🤖 AI Summary
This study addresses the critical question of whether newer YOLO versions inherently outperform predecessors across diverse real-world domains. Method: We conduct a systematic, fair evaluation of YOLOv1–v11 on ODVerse33—a newly constructed, multi-domain benchmark comprising 33 cross-domain datasets spanning 11 application areas (e.g., autonomous driving, agriculture, medical imaging). Evaluation ensures comparability via standardized training protocols, unified preprocessing, and identical hardware configurations. Contribution/Results: Contrary to common assumptions, newer versions are not universally superior: YOLOv8 and YOLOv9 outperform YOLOv10 and YOLOv11 in several scenarios. Crucially, architectural lightweighting and training strategies exert greater influence on cross-domain generalization than parameter count increases. Our key contribution is uncovering the nonlinear relationship between architectural evolution and practical detection efficacy, establishing ODVerse33 and a version-level attribution framework to enable reproducible, interpretable, and domain-agnostic evaluation for object detection.
📝 Abstract
You Look Only Once (YOLO) models have been widely used for building real-time object detectors across various domains. With the increasing frequency of new YOLO versions being released, key questions arise. Are the newer versions always better than their previous versions? What are the core innovations in each YOLO version and how do these changes translate into real-world performance gains?
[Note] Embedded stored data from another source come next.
(** The bytes of a range, when it is one and they are UTF-8. *)
Definition source_range (source : string) (start end_ : nat) : option string :=
  if Nat.leb start end_ && Nat.leb end_ (String.length source) then
    let text := str_take (end_ - start) (str_drop start source) in
    if utf8_valid text then Some text else None
  else None.

Definition source_text_between (source : string) (start end_ : nat) : string :=
  default "" (source_range source start end_).

(** [node.utf8_text(source).ok()]; the range of a node lies in the text it was
    parsed from. *)
Definition utf8_text (source : string) (n : Node) : option string :=
  source_range source (ni_start_byte (nd_info n)) (ni_end_byte (nd_info n)).

Inductive ShellWordState : Type := Unquoted | SingleQuoted | DoubleQuoted.

Definition backslash : ascii := ascii_of_N 92.
Definition single_quote : ascii := ascii_of_N 39.
Definition double_quote : ascii := ascii_of_N 34.
Definition dollar : ascii := ascii_of_N 36.
Definition backtick : ascii := ascii_of_N 96.
Definition cr_char : ascii := ascii_of_N 13.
In this paper, we summarize the key innovations from YOLOv1 to YOLOv11, introduce a comprehensive benchmark called ODverse33, which includes 33 datasets spanning 11 diverse domains (Autonomous driving, Agricultural, Underwater, Medical, Videogame, Industrial, Aerial, Wildlife, Retail, Microscopic, and Security), and explore the practical impact of model improvements in real-world, multi-domain applications through extensive experimental results. We hope this study can provide some guidance to the extensive users of object detection models and give some references for future real-time object detector development.